→ ACTIVITY
Beginning with the line that holds "destruct (Sem_sem_p_exhausted K" in the data below, give again every line through the one that holds "does not return. *)", exactly as written.

Saved entries:
Lemma Sem_sem_v_run (s : Sem.t) (w : World K) :
  sem_count (Sem.sem_ s) < SEM_VALUE_MAX ->
  exists w',
    run K (Sem.sem_v s) w
    = (Returned (true, {| Sem.sem_ := sem_add (Sem.sem_ s) 1 |}),
       [SysSemPost (Sem.sem_ s)], w').
Proof.
  intros Hlt.
  assert (Hc : posix_sem (SysSemPost (Sem.sem_ s))
               = Some (Some (0, sem_add (Sem.sem_ s) 1))).
  { simpl; destruct (Z.ltb_spec (sem_count (Sem.sem_ s)) SEM_VALUE_MAX);
      [reflexivity | lia]. }
  destruct (posix_sem_answers K _ w _ HK Hc) as [w' Hsys].
  exists w'; unfold Sem.sem_v; simpl; rewrite Hsys; reflexivity.
Qed.

Lemma Sem_sem_p_positive (s : Sem.t) (w : World K) (block : bool) :
  0 < sem_count (Sem.sem_ s) ->
  exists t w',
    run K (Sem.sem_p s block) w
    = (Returned (true, {| Sem.sem_ := sem_add (Sem.sem_ s) (-1) |}), t, w').
Proof.
  intros Hpos.
  assert (Hgt : (sem_count (Sem.sem_ s) >? 0) = true)
    by (rewrite Z.gtb_ltb; apply Z.ltb_lt; exact Hpos).
  destruct block.
  - assert (Hc : posix_sem (SysSemWait (Sem.sem_ s))
                 = Some (Some (0, sem_add (Sem.sem_ s) (-1))))
      by (simpl; rewrite Hgt; reflexivity).
    destruct (posix_sem_answers K _ w _ HK Hc) as [w' Hsys].
    do 2 eexists; unfold Sem.sem_p; simpl; rewrite Hsys; reflexivity.
  - assert (Hc : posix_sem (SysSemTryWait (Sem.sem_ s))
                 = Some (Some (0, sem_add (Sem.sem_ s) (-1))))
      by (simpl; rewrite Hgt; reflexivity).
    destruct (posix_sem_answers K _ w _ HK Hc) as [w' Hsys].
    do 2 eexists; unfold Sem.sem_p; simpl; rewrite Hsys; reflexivity.
Qed.

Lemma Sem_sem_p_exhausted (s : Sem.t) (w : World K) :
  sem_count (Sem.sem_ s) <= 0 ->
  run K (Sem.sem_p s true) w = (Blocked, [SysSemWait (Sem.sem_ s)], w) /\
  exists w',
    run K (Sem.sem_p s false) w
    = (Returned (false, s), [SysSemTryWait (Sem.sem_ s)], w').
Proof.
  intros Hle.
  assert (Hgt : (sem_count (Sem.sem_ s) >? 0) = false)
    by (rewrite Z.gtb_ltb; apply Z.ltb_ge; exact Hle).
  split.
  - pose proof (HK (SysSemWait (Sem.sem_ s)) w) as Hsys.
    simpl in Hsys; rewrite Hgt in Hsys.
    unfold Sem.sem_p; simpl; rewrite Hsys; reflexivity.
  - assert (Hc : posix_sem (SysSemTryWait (Sem.sem_ s))
                 = Some (Some (-1, Sem.sem_ s)))
      by (simpl; rewrite Hgt; reflexivity).
    destruct (posix_sem_answers K _ w _ HK Hc) as [w' Hsys].
    exists w'; unfold Sem.sem_p; simpl; rewrite Hsys.
    destruct s; reflexivity.
Qed.

Lemma release_n_count (n : nat) :
  forall (s : Sem.t) (w : World K),
    sem_count (Sem.sem_ s) + Z.of_nat n <= SEM_VALUE_MAX ->
    exists s1 w1,
      release_n K n s w = Some (s1, w1) /\
      sem_count (Sem.sem_ s1) = sem_count (Sem.sem_ s) + Z.of_nat n.
Proof.
  induction n as [ | n IH]; intros s w Hle.
  - exists s, w; split; [reflexivity | simpl; lia].
  - destruct (Sem_sem_v_run s w ltac:(lia)) as [w' Hrun].
    cbn [release_n]; rewrite Hrun.
    destruct (IH {| Sem.sem_ := sem_add (Sem.sem_ s) 1 |} w')
      as (s1 & w1 & Hrel & Hcount); [simpl; lia | ].
    exists s1, w1; split; [exact Hrel | ].
    rewrite Hcount; simpl; lia.
Qed.

Lemma acquire_n_count (n : nat) :
  forall (s : Sem.t) (w : World K),
    Z.of_nat n <= sem_count (Sem.sem_ s) ->
    exists s1 w1,
      acquire_n K n s w = Some (s1, w1) /\
      sem_count (Sem.sem_ s1) = sem_count (Sem.sem_ s) - Z.of_nat n.
Proof.
  induction n as [ | n IH]; intros s w Hle.
  - exists s, w; split; [reflexivity | simpl; lia].
  - destruct (Sem_sem_p_positive s w false ltac:(lia)) as (t & w' & Hrun).
    cbn [acquire_n]; rewrite Hrun.
    destruct (IH {| Sem.sem_ := sem_add (Sem.sem_ s) (-1) |} w')
      as (s1 & w1 & Hacq & Hcount); [simpl; lia | ].
    exists s1, w1; split; [exact Hacq | ].
    rewrite Hcount; simpl; lia.
Qed.

Lemma acquire_n_exhausted (n : nat) :
  forall (s : Sem.t) (w : World K),
    0 <= sem_count (Sem.sem_ s) < Z.of_nat n ->
    acquire_n K n s w = None.
Proof.
  induction n as [ | n IH]; intros s w Hc; [simpl in Hc; lia | ].
  cbn [acquire_n].
  destruct (Z.eq_dec (sem_count (Sem.sem_ s)) 0) as [Hz | Hnz].
  - destruct (Sem_sem_p_exhausted s w ltac:(lia)) as [_ [w' Hrun]].
    rewrite Hrun; reflexivity.
  - destruct (Sem_sem_p_positive s w false ltac:(lia)) as (t & w' & Hrun).
    rewrite Hrun; apply IH; simpl; lia.
Qed.

End PosixSemKernel.

(** X12. On a kernel with POSIX semaphores, [Sem::sem_p] on a semaphore
    whose count is positive returns true, blocking or not, and takes one
    unit; on a count of zero the non-blocking call returns false and
    leaves the semaphore as it is, and the blocking call does not
    return. *)
Theorem X12_sem_acquire (K : Kernel) (w : World K) (s : Sem.t) :
  implements_posix_sem K ->
  (0 < sem_count (Sem.sem_ s) ->
   forall block,
   exists t w',
     run K (Sem.sem_p s block) w
     = (Returned (true, {| Sem.sem_ := sem_add (Sem.sem_ s) (-1) |}),
        t, w')) /\
  (sem_count (Sem.sem_ s) <= 0 ->
   result_of K (Sem.sem_p s true) w = Blocked /\
   exists w',
     run K (Sem.sem_p s false) w
     = (Returned (false, s), [SysSemTryWait (Sem.sem_ s)], w')).
Proof.
  intros HK; split.
  - intros Hpos block; apply Sem_sem_p_positive; assumption.
  - intros Hle.
    destruct (Sem_sem_p_exhausted K HK s w Hle) as [Hb Ht].
    split; [unfold result_of; rewrite Hb; reflexivity | exact Ht].
Qed.

(** A blocking acquisition of a semaphore with count 0 on the ready kernel
    does not return. *)
Lemma X12_sem_acquire_witness :
  result_of ready_kernel (Sem.sem_p {| Sem.sem_ := sem_zeroed |} true) tt
  = Blocked.
Proof.
  destruct (X12_sem_acquire ready_kernel tt {| Sem.sem_ := sem_zeroed |}
              ready_kernel_posix_sem) as [_ Hzero].
  destruct (Hzero ltac:(simpl; lia)) as [Hb _].
  exact Hb.
Defined.
(** State of the init process: the system property store and the log of
    helper calls issued so far. *)
Record init_state := InitState {
  props : gmap string string;
  calls : list utils_call;
}.

(** [android::base::GetProperty]: the value of [key], or [default_value]
    when the property is unset or empty. *)
Definition GetProperty (key default_value : string) (st : init_state) : string :=
  match props st !! key with
  | Some v => if bool_decide (v = "") then default_value else v
  | None => default_value
  end.

Section Resolver.
Context `{libinit_utils}.

Definition set_ro_build_prop (prop value : string) (product : option bool)
    (st : init_state) : init_state :=
  {| props := utils_set_ro_build_prop prop value product (props st);
     calls := calls st ++ [Call_set_ro_build_prop prop value product] |}.

Definition property_override (prop value : string) (st : init_state) : init_state :=
  {| props := utils_property_override prop value (props st);
     calls := calls st ++ [Call_property_override prop value] |}.
(** Modelled from the spec: the hoppings a [HoppingKind] of the library
    yields on a builder: [(a, b)] for every
    site [a] of [family_a] such that [b], of [family_b] and with tag
    [a.tag - delta], is a site too. *)
Definition expand (bd : Builder) (kind : HoppingKind) : list (Site * Site) :=
  flat_map
    (fun s1 =>
       if Nat.eqb (family s1) (family_a kind) then
         let s2 := mkSite (family_b kind) (tag_sub (tag s1) (delta kind)) in
         if has_site bd s2 then [(s1, s2)] else []
       else [])
    (sites bd).

(** Modelled from the spec: [builder[hopping_kinds] = value] of the
    library's builder. *)
Definition setitem_hoppings (bd : Builder) (kinds : list HoppingKind)
  (f : hopping_fn) : result Builder :=
  for_ (flat_map (expand bd) kinds) (fun hop bd => set_hopping bd hop f) bd.

(** Modelled from the spec: what the library's "finalizer" produces (its
    source is missing).  A finalized system: the sites in a fixed order, the
    graph of the hoppings as pairs of site indices, and the values. *)
Record FiniteSystem : Type := mkFiniteSystem {
  fsites : list Site;
  graph : list (nat * nat);
  fonsite : Site -> option onsite_fn;
  fedge : Site -> Site -> option edge
}.

Definition site_at (l : list Site) (i : nat) : Site :=
  nth i l (mkSite 0%nat (0, 0)%Z).

(** Modelled from the spec: [builder.finalized()], the library's
    "finalizer": it "fixes site ordering and graph shape". *)
Definition finalized (bd : Builder) : FiniteSystem :=
  let n := length (sites bd) in
  {| fsites := sites bd;
     graph := filter
                (fun ij => match edge_value bd (site_at (sites bd) (fst ij))
                                            (site_at (sites bd) (snd ij)) with
                           | Some _ => true
                           | None => false
                           end)
                (list_prod (seq 0 n) (seq 0 n));
     fonsite := onsite_value bd;
     fedge := edge_value bd |}.
(** [download_training_data]: load, then
    [df.drop_duplicates(subset=['id'], keep='last')].  The call to
    [monitor.log_data_quality_metrics] catches its own exceptions and does
    not touch the frame; the outer [except] re-raises. *)
Definition download_training_data (use_accumulated : bool) (s3_object legacy : option table)
    (s : store) : error + table :=
  match load_training_df use_accumulated s3_object legacy s with
  | inl e => inl e
  | inr df =>
      match drop_duplicates_frame df with
      | Some t => inr t
      | None => inl (KeyError "id")
      end
  end.

(** X10 — the training Lambda reads what the accumulator wrote: after a
    completed merge of a frame with an [id] column, if every record the
    merge wrote has an integer id, [download_training_data(True)] returns
    the accumulated file as [pd.read_csv] reads it; its own deduplication
    removes nothing. *)
Theorem download_after_merge (d : table) (s s' : store) (sm : merge_summary)
    (s3_object legacy : option table) :
  add_daily_predictions d s = (Ok sm, s') ->
  str_mem "id" (columns d) = true ->
  exists t, acc_file s' = Some t /\
    ((forall r, In r (rows t) -> exists z, key r = Some (VInt z)) ->
     download_training_data true s3_object legacy s' = inr (csv_read t)).
Proof.
  intros H Hid; apply add_daily_predictions_ok in H as [a [_ [_ [-> _]]]].
  pose proof (str_mem_concat_id a d Hid) as Hc.
  assert (Hcm : str_mem "id" (columns (merged a d)) = true)
    by (unfold merged; rewrite columns_dedup_frame; exact Hc).
  exists (merged a d); split; [reflexivity|]; intro Hint.
  unfold download_training_data, load_training_df; cbn [acc_file].
  rewrite drop_duplicates_frame_eq, columns_csv_read, Hcm, orb_true_r.
  rewrite dedup_frame_nonnil by (rewrite columns_csv_read; exact (str_mem_nonnil _ _ Hcm)).
  rewrite dedup_last_id.
  - destruct (csv_read (merged a d)); reflexivity.
  - apply ids_unique_csv_read; auto; now apply merged_unique.
Qed.

Lemma download_after_merge_witness :
  exists t,
    acc_file (snd (add_daily_predictions scenario_a_daily (mk_store (Some scenario_a_base) None)))
      = Some t /\
    ((forall r, In r (rows t) -> exists z, key r = Some (VInt z)) ->
     download_training_data true None None
       (snd (add_daily_predictions scenario_a_daily (mk_store (Some scenario_a_base) None)))
     = inr (csv_read t)).
Proof.
  apply (download_after_merge scenario_a_daily (mk_store (Some scenario_a_base) None)
           _ (mk_summary 2 1 3)); reflexivity.
Defined.

(** X11 — the loaded training data has distinct ids: whenever
    [download_training_data] returns a table with at least one column,
    whatever source it came from, its ids are distinct, and if it has a
    row it has an [id] column.  (A frame with no row or no column is
    returned by [drop_duplicates] unchanged.) *)
Theorem download_ids_unique (u : bool) (s3_object legacy : option table) (s : store)
    (t : table) :
  download_training_data u s3_object legacy s = inr t ->
  columns t <> [] ->
  ids_unique t /\ (rows t <> [] -> str_mem "id" (columns t) = true).
Proof.
  unfold download_training_data.
  destruct (load_training_df u s3_object legacy s) as [e|df]; [discriminate|].
  rewrite drop_duplicates_frame_eq.
  destruct (empty df || str_mem "id" (columns df)) eqn:E; [|discriminate].
  intros H Hc; inversion H; subst t; clear H.
  rewrite columns_dedup_frame in Hc.
  rewrite (dedup_frame_nonnil df Hc); cbn [columns rows]; split.
  - apply dedup_last_nodup.
  - intro Hr; apply orb_true_iff in E as [E|E]; [|exact E].
    exfalso; unfold empty in E; apply orb_true_iff in E as [E|E];
      apply Nat.eqb_eq, length_zero_iff_nil in E; [exact (Hc E)|].
    rewrite E in Hr; exact (Hr eq_refl).
Qed.

Lemma download_ids_unique_witness :
  ids_unique (mk_table ["id"%string; "price"%string] [row_of 7 1100]) /\
  (rows (mk_table ["id"%string; "price"%string] [row_of 7 1100]) <> [] ->
   str_mem "id" (columns (mk_table ["id"%string; "price"%string] [row_of 7 1100])) = true).
Proof.
  apply (download_ids_unique false (Some dup_table) None (mk_store None None)).
  - reflexivity.
  - discriminate.
Defined.

End TrainingLambda.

→ ANSWER TO THIS TASK
    destruct (Sem_sem_p_exhausted K HK s w Hle) as [Hb Ht].
    split; [unfold result_of; rewrite Hb; reflexivity | exact Ht].
Qed.

(** A blocking acquisition of a semaphore with count 0 on the ready kernel
    does not return. *)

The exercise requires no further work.